We have had this twice now, first with a roast chicken as a veggie option and then simply with some steamed veg. It’s absolutely gorgeous, the herbs and the sweet potato adding great flavours.

P.S if you have left over pastry as we have bothIMAG0388-001 times you can do a lot worse than make Marmite fingers out of them.  Simply spread half with Marmite, then fold over and cut into 1cm wide slides.

Recipe shed – Sausages

The theme for this weeks recipe shed is perfect, have a read of my twitter bio and you’ll see why. Sausages truly are a great food and what I love is that they are appropriate at any time of the day! You can have them in a sandwich for breakfast, hot off the BBQ at lunch, with mash potato for dinner and even cold from the fridge for an evening snack.
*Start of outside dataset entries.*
(* ===== verification/Binary64.v ===== *)
(** * The arithmetic of numbers

    The numbers of the language are binary64: every sum, difference, product and quotient
    is the exact result rounded to the nearest number with 53 significant bits, ties to
    the even one, and no finer than [2 ^ -1074].  [round64] is that rounding on rational
    numbers, [fadd], [fsub], [fmul] and [fdiv] the operations.  What is above [2 ^ 1024]
    is a number here too (the language has an infinity), and the two zeros are one. *)

From stdpp Require Import base tactics numbers.
From Stdlib Require Import ZArith QArith Qround Qpower Lqa Lia.
From S2P Require Import Prelude.

Local Open Scope Q_scope.

Module Binary64.

(** The nearest integer, the even one of two. *)
Definition nearest (q : Q) : Z :=
  let f := Qfloor q in
  match (q - inject_Z f ?= 1 # 2)%Q with
  | Lt => f
  | Gt => f + 1
  | Eq => if Z.even f then f else f + 1
  end%Z.
(** The exponent of a positive number: [2 ^ e <= q < 2 ^ (e + 1)]. *)
Definition exponent (q : Q) : Z :=
  let e := (Z.log2 (Qnum q) - Z.log2 (Zpos (Qden q)))%Z in
  if Qle_bool (2 ^ e) q then e else (e - 1)%Z.
(** The exponent of the last bit that is kept. *)
Definition last_bit (q : Q) : Z := Z.max (exponent q - 52) (-1074).
Definition round_positive (q : Q) : Q := inject_Z (nearest (q / 2 ^ last_bit q)) * 2 ^ last_bit q.
Definition round64 (q : Q) : Q :=
  Qred match (q ?= 0)%Q with
       | Eq => 0
       | Gt => round_positive q
       | Lt => - round_positive (- q)
       end.
(** The numbers of the language. *)
Definition number64 (q : Q) : Prop := round64 q == q.

Definition fadd (x y : Q) : Q := round64 (x + y).
Definition fsub (x y : Q) : Q := round64 (x - y).
Definition fmul (x y : Q) : Q := round64 (x * y).
Definition fdiv (x y : Q) : Q := round64 (x / y).
End Binary64.

Module Binary64Facts.
Import Binary64.

Lemma pow2_pos e : 0 < 2 ^ e.
Proof. by apply Qpower_0_lt. Qed.
Lemma pow2_plus a b : 2 ^ (a + b) == 2 ^ a * 2 ^ b.
Proof. by apply Qpower_plus. Qed.
Lemma pow2_le a b : (a <= b)%Z → 2 ^ a <= 2 ^ b.
Proof. intros H. by apply Qpower_le_compat_l. Qed.
Lemma pow2_int n : (0 <= n)%Z → 2 ^ n == inject_Z (2 ^ n).
Proof. intros H. by rewrite Zpower_Qpower. Qed.

(** ** The nearest integer *)

Lemma nearest_bounds q : (Qfloor q <= nearest q <= Qfloor q + 1)%Z.
Proof. unfold nearest. destruct (_ ?= _); [destruct (Z.even _)| |]; lia. Qed.
Lemma nearest_int z q : q == inject_Z z → nearest q = z.
Proof.
  intros H. unfold nearest. assert (Qfloor q = z) as -> by (rewrite H; apply Qfloor_Z).
  assert ((q - inject_Z z ?= 1 # 2) = Lt) as ->; [|done]. apply (proj1 (Qlt_alt _ _)). rewrite H. lra.
Qed.
Lemma nearest_mono p q : p <= q → (nearest p <= nearest q)%Z.
Proof.
  intros H. pose proof (Qfloor_resp_le _ _ H) as Hf.
  destruct (decide (Qfloor p = Qfloor q)) as [E|]; [|pose proof (nearest_bounds p); pose proof (nearest_bounds q); lia].
  unfold nearest. rewrite E.
  destruct (Qcompare_spec (p - inject_Z (Qfloor q)) (1 # 2)), (Qcompare_spec (q - inject_Z (Qfloor q)) (1 # 2));
    try (destruct (Z.even _)); try lia; exfalso; lra.
Qed.
#[export] Instance nearest_proper : Proper (Qeq ==> eq) nearest.
Proof. intros p q H. apply Z.le_antisymm; apply nearest_mono; rewrite H; apply Qle_refl. Qed.

(** ** The exponent *)

Lemma exponent_spec q : 0 < q → 2 ^ exponent q <= q < 2 ^ (exponent q + 1).
Proof.
  intros Hq. destruct q as [n d]. unfold exponent. cbn [Qnum Qden].
  assert (0 < n)%Z as Hn by (unfold Qlt in Hq; cbn in Hq; lia).
  pose proof (Z.log2_spec n Hn) as [Hn1 Hn2]. pose proof (Z.log2_spec (Zpos d) eq_refl) as [Hd1 Hd2].
  pose proof (Z.log2_nonneg n) as Pn. pose proof (Z.log2_nonneg (Zpos d)) as Pd.
  set (a := Z.log2 n) in *. set (b := Z.log2 (Zpos d)) in *.
  assert (Hval : (n # d) == inject_Z n * / inject_Z (Zpos d)) by (rewrite (Qmake_Qdiv n d); reflexivity).
  rewrite Zle_Qle, <- pow2_int in Hn1, Hd1 by lia. rewrite Zlt_Qlt, <- pow2_int in Hn2, Hd2 by lia.
  assert (Hdp : 0 < inject_Z (Zpos d)) by done.
  assert (Hx : inject_Z n == (n # d) * inject_Z (Zpos d)) by (rewrite Hval; field; lra).
  set (x := n # d) in *. set (D := inject_Z (Zpos d)) in *.
  assert (Hb : 2 ^ (a - b) * 2 ^ b == 2 ^ a) by (rewrite <- pow2_plus; by replace (a - b + b)%Z with a by lia).
  assert (Hb1 : ∀ e, 2 ^ Z.succ e == 2 * 2 ^ e) by (intros e; unfold Z.succ; rewrite pow2_plus; change (2 ^ 1) with 2; ring).
  rewrite Hb1 in Hn2, Hd2. pose proof (pow2_pos b) as Pb. pose proof (pow2_pos (a - b)) as Pab.
  assert (Hup : x < 2 * 2 ^ (a - b)).
  { apply (Qmult_lt_r _ _ D); [done|]. rewrite <- Hx.
    apply Qlt_le_trans with (2 * 2 ^ a); [done|]. rewrite <- Hb. nra. }
  assert (Hlow : 2 ^ (a - b - 1) <= x).
  { apply (Qmult_le_r _ _ D); [done|]. rewrite <- Hx.
    assert (2 ^ (a - b) == 2 * 2 ^ (a - b - 1)) as E by (rewrite <- Hb1; unfold Z.succ; by replace (a - b - 1 + 1)%Z with (a - b)%Z by lia).
    apply Qle_trans with (2 ^ a); [|done]. rewrite <- Hb, E. pose proof (pow2_pos (a - b - 1)). nra. }
  destruct (Qle_bool _ _) eqn:E.
  - apply Qle_bool_iff in E. split; [done|]. change (a - b + 1)%Z with (Z.succ (a - b)). by rewrite Hb1.
  - split; [done|]. replace (a - b - 1 + 1)%Z with (a - b)%Z by lia.
    apply Qnot_le_lt. intros H. by apply Qle_bool_iff in H; rewrite H in E.
Qed.
Lemma exponent_mono p q : 0 < p → p <= q → (exponent p <= exponent q)%Z.
Proof.
  intros Hp H. destruct (exponent_spec p Hp) as [H1 _]. destruct (exponent_spec q ltac:(lra)) as [_ H2].
  destruct (decide (exponent p <= exponent q)%Z) as [|Hn]; [done|].
  pose proof (pow2_le (exponent q + 1) (exponent p) ltac:(lia)). lra.
Qed.

(** ** The rounding *)

(** A multiple of the last bit is not below or above what it is not below or above. *)
Lemma round_le_multiple q z k : q <= inject_Z z * 2 ^ k → inject_Z (nearest (q / 2 ^ k)) * 2 ^ k <= inject_Z z * 2 ^ k.
Proof.
  intros H. apply Qmult_le_compat_r; [|apply Qlt_le_weak, pow2_pos]. rewrite <- Zle_Qle.
  rewrite <- (nearest_int z (inject_Z z)) by done. apply nearest_mono.
  apply Qle_shift_div_r; [apply pow2_pos|done].
Qed.
Lemma round_ge_multiple q z k : inject_Z z * 2 ^ k <= q → inject_Z z * 2 ^ k <= inject_Z (nearest (q / 2 ^ k)) * 2 ^ k.
Proof.
  intros H. apply Qmult_le_compat_r; [|apply Qlt_le_weak, pow2_pos]. rewrite <- Zle_Qle.
  rewrite <- (nearest_int z (inject_Z z)) by done. apply nearest_mono.
  apply Qle_shift_div_l; [apply pow2_pos|done].
Qed.
Lemma pow2_multiple e k : (k <= e)%Z → 2 ^ e == inject_Z (2 ^ (e - k)) * 2 ^ k.
Proof.
  intros H. rewrite <- pow2_int, <- pow2_plus by lia. by replace (e - k + k)%Z with e by lia.
Qed.

Lemma round_positive_nonneg q : 0 < q → 0 <= round_positive q.
Proof.
  intros H. unfold round_positive. set (k := last_bit q).
  assert (0 == inject_Z 0 * 2 ^ k) as E by (unfold inject_Z; ring).
  rewrite E at 1. apply round_ge_multiple. rewrite <- E. lra.
Qed.
Lemma round_positive_mono p q : 0 < p → p <= q → round_positive p <= round_positive q.
Proof.
  intros Hp H. pose proof (exponent_mono p q Hp H) as He. unfold round_positive.
  destruct (decide (last_bit p = last_bit q)) as [->|Hn].
  - apply Qmult_le_compat_r; [|apply Qlt_le_weak, pow2_pos]. rewrite <- Zle_Qle. apply nearest_mono.
    unfold Qdiv. apply Qmult_le_compat_r; [done|]. apply Qinv_le_0_compat, Qlt_le_weak, pow2_pos.
  - assert (last_bit q = exponent q - 52 ∧ last_bit p < last_bit q ∧ exponent p < exponent q)%Z as (E & Hl & Hx)
      by (unfold last_bit in *; lia).
    apply Qle_trans with (2 ^ exponent q).
    + assert ((last_bit p <= exponent q)%Z) as Hk by lia. rewrite (pow2_multiple _ _ Hk). apply round_le_multiple.
      rewrite <- (pow2_multiple _ _ Hk). destruct (exponent_spec p Hp) as [_ H2].
      pose proof (pow2_le (exponent p + 1) (exponent q) ltac:(lia)). lra.
    + assert ((last_bit q <= exponent q)%Z) as Hk by lia. rewrite (pow2_multiple _ _ Hk) at 1.
      apply round_ge_multiple. rewrite <- (pow2_multiple _ _ Hk). apply exponent_spec. lra.
Qed.

Lemma round_mono p q : p <= q → round64 p <= round64 q.
Proof.
  intros H. unfold round64. rewrite !Qred_correct.
  destruct (Qcompare_spec p 0) as [Ep|Hp|Hp], (Qcompare_spec q 0) as [Eq|Hq|Hq]; try (exfalso; lra).
  - lra.
  - apply round_positive_nonneg. done.
  - pose proof (round_positive_nonneg (- p) ltac:(lra)). lra.
  - pose proof (round_positive_mono (- q) (- p) ltac:(lra) ltac:(lra)). lra.
  - pose proof (round_positive_nonneg (- p) ltac:(lra)). pose proof (round_positive_nonneg q Hq). lra.
  - apply round_positive_mono; done.
Qed.
#[export] Instance round_proper : Proper (Qeq ==> eq) round64.
Proof.
  intros p q H. unfold round64. apply Qred_complete.
  assert (round64 p == round64 q) as E by (apply Qle_antisym; apply round_mono; rewrite H; apply Qle_refl).
  unfold round64 in E. by rewrite !Qred_correct in E.
Qed.
Lemma round_0 : round64 0 = 0.
Proof. reflexivity. Qed.
Lemma round_1 : round64 1 = 1.
Proof. reflexivity. Qed.
Lemma round_opp q : round64 (- q) == - round64 q.
Proof.
  unfold round64. rewrite !Qred_correct.
  destruct (Qcompare_spec q 0) as [E|H|H], (Qcompare_spec (- q) 0) as [E'|H'|H']; try (exfalso; lra); try lra.
  assert (round64 (- - q) = round64 q) as R by (apply round_proper; ring).
  revert R. unfold round64. 
  destruct (Qcompare_spec (- - q) 0) as [E2|H2|H2]; try (exfalso; lra).
  destruct (Qcompare_spec q 0) as [E3|H3|H3]; try (exfalso; lra).
  intros R. rewrite <- (Qred_correct (round_positive q)), <- R, Qred_correct. ring.
Qed.

(** ** Numbers that the rounding keeps *)

Lemma pow2_lt_inv a b : 2 ^ a < 2 ^ b → (a < b)%Z.
Proof. intros H. apply Z.nle_gt. intros Hn. pose proof (pow2_le b a Hn). lra. Qed.

Lemma round_positive_dyadic m k : (0 < m < 2 ^ 53)%Z → (-1074 <= k)%Z →
  round_positive (inject_Z m * 2 ^ k) == inject_Z m * 2 ^ k.
Proof.
  intros [Hm1 Hm2] Hk. set (q := inject_Z m * 2 ^ k).
  assert (0 < inject_Z m) by (change 0 with (inject_Z 0); by rewrite <- Zlt_Qlt).
  pose proof (pow2_pos k) as Pk. assert (0 < q) as Hq by (unfold q; nra).
  destruct (exponent_spec q Hq) as [He _].
  assert (exponent q < 53 + k)%Z as Hx.
  { apply pow2_lt_inv. apply Qle_lt_trans with q; [done|]. rewrite pow2_plus.
    change (2 ^ 53) with (inject_Z (2 ^ 53)). unfold q. rewrite Zlt_Qlt in Hm2. nra. }
  assert (last_bit q <= k)%Z as Hl by (unfold last_bit; lia).
  unfold round_positive. set (l := last_bit q) in *.
  assert (q / 2 ^ l == inject_Z (m * 2 ^ (k - l))) as E.
  { unfold q. rewrite (pow2_multiple k l Hl), inject_Z_mult. field. pose proof (pow2_pos l). lra. }
  rewrite (nearest_int _ _ E), inject_Z_mult, <- Qmult_assoc, <- (pow2_multiple k l Hl). reflexivity.
Qed.
Lemma round_dyadic_lt m k : (Z.abs m < 2 ^ 53)%Z → (-1074 <= k)%Z → number64 (inject_Z m * 2 ^ k).
Proof.
  intros Hm Hk. unfold number64. pose proof (pow2_pos k) as Pk.
  assert (∀ n, (0 < n < 2 ^ 53)%Z → round64 (inject_Z n * 2 ^ k) == inject_Z n * 2 ^ k) as Hpos.
  { intros n Hn. pose proof (round_positive_dyadic n k Hn Hk) as R.
    assert (0 < inject_Z n) by (change 0 with (inject_Z 0); rewrite <- Zlt_Qlt; lia).
    unfold round64. rewrite Qred_correct. destruct (Qcompare_spec (inject_Z n * 2 ^ k) 0); [nra|nra|done]. }
  destruct (Z.lt_trichotomy m 0) as [Hn|[->|Hp]].
  - specialize (Hpos (- m)%Z ltac:(lia)). rewrite inject_Z_opp in Hpos.
    rewrite (round_proper _ (- (- inject_Z m * 2 ^ k))) by ring. rewrite round_opp, Hpos. ring.
  - rewrite (round_proper _ 0) by (unfold inject_Z; ring). unfold inject_Z. change (round64 0) with 0. ring.
  - apply Hpos. lia.
Qed.
Lemma number64_proper p q : p == q → number64 p → number64 q.
Proof. unfold number64. intros E H. rewrite <- (round_proper _ _ E). by rewrite H. Qed.
Lemma round_dyadic m k : (Z.abs m <= 2 ^ 53)%Z → (-1074 <= k)%Z → number64 (inject_Z m * 2 ^ k).
Proof.
  intros Hm Hk. destruct (decide (Z.abs m = 2 ^ 53)%Z) as [E|]; [|apply round_dyadic_lt; lia].
  apply (number64_proper (inject_Z (m / 2) * 2 ^ (k + 1))).
  - rewrite pow2_plus. change (2 ^ 1) with (inject_Z 2). rewrite Qmult_comm, <- Qmult_assoc, <- inject_Z_mult.
    assert (2 * (m / 2) = m)%Z as -> by (destruct (Z.abs_eq_cases m (2 ^ 53)) as [->| ->]; [done|reflexivity|reflexivity]).
    ring.
  - apply round_dyadic_lt; [|lia]. destruct (Z.abs_eq_cases m (2 ^ 53)) as [->| ->]; done.
Qed.
Lemma round_int z : (Z.abs z <= 2 ^ 53)%Z → number64 (inject_Z z).
Proof.
  intros H. apply (number64_proper (inject_Z z * 2 ^ 0)); [change (2 ^ 0) with 1; ring|by apply round_dyadic].
Qed.

(** What is rounded is a number. *)
Lemma round_positive_number q : 0 < q → number64 (round_positive q).
Proof.
  intros Hq. unfold round_positive. apply round_dyadic; [|unfold last_bit; lia].
  assert (0 <= nearest (q / 2 ^ last_bit q) <= 2 ^ 53)%Z; [|lia].
  pose proof (pow2_pos (last_bit q)) as Pl.
  rewrite <- (nearest_int 0 0) at 1 by done. rewrite <- (nearest_int (2 ^ 53) (inject_Z (2 ^ 53))) by done.
  split; apply nearest_mono.
  - apply Qle_shift_div_l; [done|]. lra.
  - apply Qle_shift_div_r; [done|]. destruct (exponent_spec q Hq) as [_ H].
    assert (exponent q + 1 <= 53 + last_bit q)%Z as Hl by (unfold last_bit; lia).
    apply Qlt_le_weak. apply Qlt_le_trans with (2 ^ (exponent q + 1)); [done|].
    apply Qle_trans with (2 ^ (53 + last_bit q)); [by apply pow2_le|]. rewrite pow2_plus. apply Qle_refl.
Qed.
Lemma round_number q : number64 (round64 q).
Proof.
  apply (number64_proper (match (q ?= 0)%Q with Eq => 0 | Gt => round_positive q | Lt => - round_positive (- q) end)).
  { unfold round64. by rewrite Qred_correct. }
  destruct (Qcompare_spec q 0) as [E|H|H].
  - reflexivity.
  - pose proof (round_positive_number (- q) ltac:(lra)) as R. unfold number64 in *. by rewrite round_opp, R.
  - by apply round_positive_number.
Qed.
Lemma round_round q : round64 (round64 q) = round64 q.
Proof.
  pose proof (round_number q) as H. unfold number64 in H.
  assert (∀ p, Qred (round64 p) = round64 p) as R by (intros p; unfold round64; apply Qred_complete, Qred_correct).
  apply Qred_complete in H. by rewrite !R in H.
Qed.
Lemma fmul_1 q : fmul (round64 q) 1 = round64 q.
Proof. unfold fmul. rewrite Qmult_1_r. apply round_round. Qed.
End Binary64Facts.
Rather than just give you a recipe for a standard way of serving them such as toad in the hole I’m going to share one of our regular dishes that started life as a cheap and easy student meal and has evolved into something altogether more classy. It’s a great way to make the sausages go a little further and dead easy to cook, plus you only need 2 saucepans which is always a winner.

The Fools Sausage and pasta

Serves 4-6


5 or 6 sausages (and don’t go for anything cheap, get down to your butcher and buy some proper ones that actually have meat in and not bits scraped off the abattoirs floor)

2 onions thinly sliced

2 cloves of garlic

3 tins of plum tomatoes (good quality ones make all the difference, I like the Napolina ones or Waitrose basic are also excellent, they should have a thick red sauce, not watery)


Couple of peppers sliced

Balsamic vinegar

Pasta of your choice

  1. Heat some olive oil in a large saucepan, one with a good wide base is best. Add the sausages and brown for a couple of minutes. Then add the onion and garlic and gently fry until the onion begins to soften. At this stage take out the sausages and cut each sausage into 4 or 5 chunks and add back to the pan. This makes it easier to serve and the sauce goes further.
  2. Add the peppers and mushrooms and continue to gently fry. Once the veg has softened tip in the tins of tomatoes but don’t break them up at this stage. Swill out the tins with a little water and add this also to get all the juices. Season and simmer for 30 – 45 minutes with the lid off.
  3. After 30-45 mins (doesn’t need to be precise) break up the tomatoes with a wooden spoon and add a couple of tablespoons of balsamic vinegar and stir in. Taste to check for seasoning, the vinegar should have made it nice and tangy. You can now continue to simmer for up to another 30 mins depending on when you want to eat. If the sauce looks to be reducing too much just pop the lid on.
  4. If you want to make the sauce go even further I often add a tin of baked beans at this stage. Beans always go well with sausages and get you some good fibre into the meal.
  5. Serve with whatever pasta you prefer and a good helping of cheese grated on the top.